Over the course of 12 months we used the Google Ads Experiments tool (known as ‘Campaign Drafts & Experiments) and run close to 100 experiments for a single client. In this article we’ve categorised the experiments into subgroups and provided an overview of where we found success and where we failed. This would be a great starting point for anyone looking to use the experiments tool and trying to find ideas for what to test.
As an agency committed to optimising and making decisions for our clients based on data, the experiments tool is one of our favourites. Google provides a tool which lets us take an existing campaign and duplicate it as a ‘draft’. We can then make changes to the draft and split traffic between the draft and the original. It also provides a reporting interface to review performance in real time. After the experiment has run its course the advertiser has the ability to either reject the experiment or apply the apply experiment. With 1 click, rejecting the experiment reverts the campaign back to how it was. Otherwise applying the experiment with 1 click will roll the changes back into the original campaign (or create a new second campaign).
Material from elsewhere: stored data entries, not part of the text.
(** ** The vault, its saves, and the world of the calls *)
Record link := mkDial { di_vault : vault; di_ios : list (option string); di_world : world }.
Definition C (A : Type) : Type := link -> result A * link.
#[export] Instance C_ret : MRet C := fun _ a s => (Ok a, s).
#[export] Instance C_bind : MBind C := fun _ _ f m s =>
  match m s with (Ok a, s) => f a s | (Err e, s) => (Err e, s) end.
Definition of_M {A} (m : M A) : C A := fun s => let '(r, w) := m (di_world s) in (r, mkDial (di_vault s) (di_ios s) w).
Definition of_result {A} (r : result A) : C A := fun s => (r, s).
Definition demand (b : bool) (e : string) : C unit := of_result (if b then Ok tt else Err e).
(** [b.save(c)]: the connection as it is then, with its path. *)
Definition store (root : string) (c : pluginConnection) : C pluginConnection := fun s =>
  let '(io, l) := match di_ios s with io :: l => (io, l) | [] => (None, []) end in
  let '(err, c, v) := save root io (di_vault s) c in
  (match err with Some e => Err e | None => Ok c end, mkDial v l (di_world s)).

Record connectionContext := mkContext {
  cx_Encrypted : bool; cx_Profile : string; cx_Intent : string; cx_AgentMetadata : option AgentMetadata }.
(** The drawn handle and name suffix, the answer on the protocol, and the new keys. *)
Record connect_script := mkConnectScript {
  cs_handle : string; cs_suffix : string; cs_discovery : result response; cs_keys : key_script }.
(** Of the build and the platform. *)
Record platform := mkPlatform { pf_version : string; pf_os : string; pf_arch : string }.

Section Connect.
Context `{!Primitives}.
Variables (ToLower : string -> string) (root host : string) (own_server : string) (pf : platform).
Variable server_url : string -> option Protocol.url.
Context {base : Type} (base_url : base -> Protocol.url) (parse_base : string -> option base) (base_string : base -> string).
(** A room is asked for while [prepare] is under way: the answer is lost, and the pending creation is
    gone when [prepare] saves. *)
Definition asking := @createEncryptedRoom keys_primitives ascii_lower "/state" (mkRoomScript "1" "1" new_keys) "Plans" [] id
  (one_conn saved_conn) saved_conn (new_world []).
Definition asking_conn : pluginConnection :=
  match asking.1.2 !! demo_handle with Some (Saved c) => c | _ => saved_conn end.
Lemma one_there c : one_conn c !! demo_handle = Some (Saved c).
Proof. apply lookup_singleton_eq. Qed.
Lemma asking_eq : asking = (asking.1.1, one_conn asking_conn, asking.2).
Proof.
  assert (asking.1.2 = one_conn asking_conn) as E by (vm_compute; reflexivity). rewrite <- E. by destruct asking as [[] ].
Qed.
Lemma saved_loads : load (one_conn saved_conn) demo_handle = Ok saved_conn.
Proof. vm_compute. reflexivity. Qed.
Lemma refreshed_eq : ss_vault (prepare "/state" demo_url 7 refreshing).2 = one_conn refreshed.
Proof. vm_compute. reflexivity. Qed.
Lemma asking_step l : (demo_handle, one_conn saved_conn) ∈ l ->
  device_step "/state" (mkDev (one_conn saved_conn) l) (mkDev (<[demo_handle := Saved asking_conn]> (one_conn saved_conn)) l).
Proof.
  intros Hl. apply (Writes "/state" demo_handle (one_conn saved_conn) (one_conn asking_conn)); [done| |apply one_there].
  apply rtc_once. eapply (Op_create "/state" keys_primitives); [exact saved_loads|exact asking_eq].
Qed.
Lemma refreshed_step v l : (demo_handle, one_conn saved_conn) ∈ l ->
  device_step "/state" (mkDev v l) (mkDev (<[demo_handle := Saved refreshed]> v) l).
Proof.
  intros Hl. apply (Writes "/state" demo_handle (one_conn saved_conn) (one_conn refreshed)); [done| |apply one_there].
  apply rtc_once. rewrite <- refreshed_eq. eapply (Op_prepare "/state" demo_url 7 refreshing). apply surjective_pairing.
Qed.
Lemma one_again c d : <[demo_handle := Saved d]> (one_conn c) = one_conn d.
Proof. apply insert_singleton_eq. Qed.
Example stale_save_forgets_creation :
  (exists D, rtc (device_step "/state") imported_device D /\ dv_vault D = one_conn asking_conn /\
     rtc (device_step "/state") D (mkDev (one_conn refreshed) [(demo_handle, one_conn saved_conn); (demo_handle, one_conn saved_conn)])) /\
  prc_Name <$> cfg_PendingEncryptedRoom (pc_Config asking_conn) = Some "Plans" /\ length (creations (w_log asking.2)) = 1%nat /\
  cfg_PendingEncryptedRoom (pc_Config refreshed) = None.
Proof.
  split_and!; [|vm_compute; reflexivity..]. set (two := [(demo_handle, one_conn saved_conn); (demo_handle, one_conn saved_conn)]).
  assert ((demo_handle, one_conn saved_conn) ∈ two) as Hin by by left. exists (mkDev (one_conn asking_conn) two). split_and!; [|done|].
  - eapply rtc_l; [apply (Begins "/state" demo_handle (one_conn saved_conn) [])|]. eapply rtc_l; [apply (Begins "/state" demo_handle (one_conn saved_conn))|].
    apply rtc_once. rewrite <- (one_again saved_conn asking_conn). by apply asking_step.
  - apply rtc_once. rewrite <- (one_again asking_conn refreshed). by apply refreshed_step.
Qed.

(** A connection whose join waits for approval: a device is left with it, and no credential. *)
Definition waiting_receipt : JoinReceipt := mkJoinReceipt false "" "req_1" "receipt" "pending" "" 0.
Definition waiting_dial : link := mkDial ∅ [] (plans_world [Ok (AnsConnected (mkJoined "" "" "" "" "" 0 "" 0) waiting_receipt)]).
#[local] Notation waiting_end := (connect ascii_lower "/vault" "codex" "https://tincan.dev" ubuntu site_url id site_parse site_print fresh_keys
  (ti_URL asked) (recognizableName (ti_Name asked) (ti_ProjectPath asked) "codex") (workspace_of asked)
  (mkContext (ti_Encrypted asked) (ti_Profile asked) (ti_Intent asked) (ti_AgentMetadata asked)) waiting_dial).
Example join_can_wait : exists c, rtc (device_step "/vault") no_device (mkDev (one_conn c) [(demo_handle, ∅)]) /\
  pc_PendingJoin c <> None /\ cfg_Token (pc_Config c) = "".
Proof.
  assert (exists c, di_vault waiting_end.2 = one_conn c /\ pc_PendingJoin c <> None /\ cfg_Token (pc_Config c) = "") as (c & Hv & Hp).
  { eexists. split; [vm_compute; reflexivity|by split]. }
  exists c. split; [|done]. eapply rtc_l; [apply (Begins "/vault" demo_handle ∅ [])|]. apply rtc_once.
  apply (Writes "/vault" demo_handle ∅ (one_conn c) c ∅); [by left| |reflexivity]. apply rtc_once. rewrite <- Hv.
  eapply (Op_connect "/vault" _ _ _ _ _ _ _ _ _ _ fresh_keys _ _ _ _ waiting_dial); [reflexivity|]. apply surjective_pairing.
Qed.
Lemma launches_set handle seq h s o : launches handle seq (setDelivery h s o) = launches handle seq o.
Proof. done. Qed.
Lemma launches_receipt handle seq h r o : launches handle seq (put_receipt h r o) = launches handle seq o.
Proof. done. Qed.
Lemma launches_push handle seq h p o : launches handle seq (log_wakeup (Pushed h p) o) = launches handle seq o.
Proof. unfold launches. simpl. by rewrite filter_app, filter_cons_False, filter_nil, app_nil_r by done. Qed.
Lemma launches_one handle seq o : launches handle seq (log_wakeup (Launched handle seq) o) = S (launches handle seq o).
Proof.
  unfold launches. simpl. rewrite filter_app, filter_cons_True, filter_nil, length_app; [simpl; lia|].
  simpl. rewrite bool_decide_eq_true_2, Z.eqb_refl by done. done.
Qed.

(** Whether the receipt is one for the event under the key. *)
Definition receipted (handle : string) (seq : Z) (key : string) (o : outlet) : Prop :=
  exists r, ol_receipts o !! handle = Some (Saved r) /\ qr_Seq r = seq /\ qr_Key r = key.
Definition at_most_one (handle : string) (seq : Z) (key : string) (o : outlet) : Prop :=
  launches handle seq o = O \/ (launches handle seq o = 1%nat /\ receipted handle seq key o).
With that out the way, let’s jump into the experiments we performed. We ran 93 experiments in total over the course of 12 months. Most of the experiments used a success metric of CPA, where the goal was to achieve a significantly lower CPA. Some of the ad copy experiments used CTR as the success metric. The experiments covered:
- Landing Pages: changes to landing page design & copy
- Ad Copy: changing key messages in the ad copy headlines
- Campaign Structure: adjusting keyword groupings within Ad Groups
- Locations: Adjusting investment in different locations
- Bid Strategies: testing manual bid changes & new auto-bidding strategies
- Audiences: Adjusting bidding based on audience demographics
- Devices: Adjusting bidding based on devices
From the 93 experiments we ran, 51% of them were successful and 49% were not successful. By success, we mean that they were both statistically significant and showed a positive effect on performance.
The results are shown below:
|Landing Pages||45% (13)||55% (16)|
|Ad Copy||47% (7)||53% (8)|
|Structure||50% (2)||50% (2)|
|Location||100% (1)||0% (0)|
|Bid Strategy||53% (18)||47% (16)|
|Audience||63% (5)||38% (3)|
|Devices||100% (1)||0% (0)|
Note that ‘location’ & ‘device’, ran few experiments each and therefore are not a good enough sample set.
In general the most successful experiments came from testing changes to ‘Audience Demographics’ and ‘Bid Strategies’.
We ran many experiments for Landing Copy changes and Ad Copy changes, but often found that our changes performed worse then the original.
When it came to audiences demographics, most of the experiments focused on adjusting bids for age groups and income levels. Before the campaign we would review the audience insights and generate a hypothesis as to which audience to bid down or exclude. We would then run an experiment. In most cases our hypothesis was proved correct.
For the bid strategies testing we ran a mix of experiments. Our success metric in all cases was decreasing CPA. Many of the experiments that were successful were manual bid changes, such as decreasing bids by 20% across the whole account. This is intuitive.
When it came to testing auto bidding strategies against manual bidding strategies the results were not as good. We found that auto bidding strategies such as Target CPA only outperformed manual bidding approximately 25% of the time. The machine failed three quarters of the time to achieve a better CPA. CPA targets were set based on past performance.
When testing Ad Copy changes we found the results were often very close. For example, using Responsive ads in campaigns achieved a better result in some campaigns but others not. It was split about 50/50.
When it came to testing landing pages, we ran quite a few different variations. Some of the themes that stood out were: Removing the menu bar from the top of the landing page is a good idea, it consistently increases the conversion rate. Similarly taking pricing off the landing pages increase lead volume, but obviously might generate lower quality leads. Adding tabled data rather then text did not make a significant change.
Many of the findings we came across were not intuitive. If we were to just rely on a hunch we would likely have made optimisations that would not have helped achieve the business goals. At the end of the day we had a high success rate with over 40 experiments applied.
Experiments are the best way to make incremental changes to your account with a higher degree of certainty that the optimisations you are making will advance your business goals. If you are looking for ideas I would start with some of the examples we have used in the above case.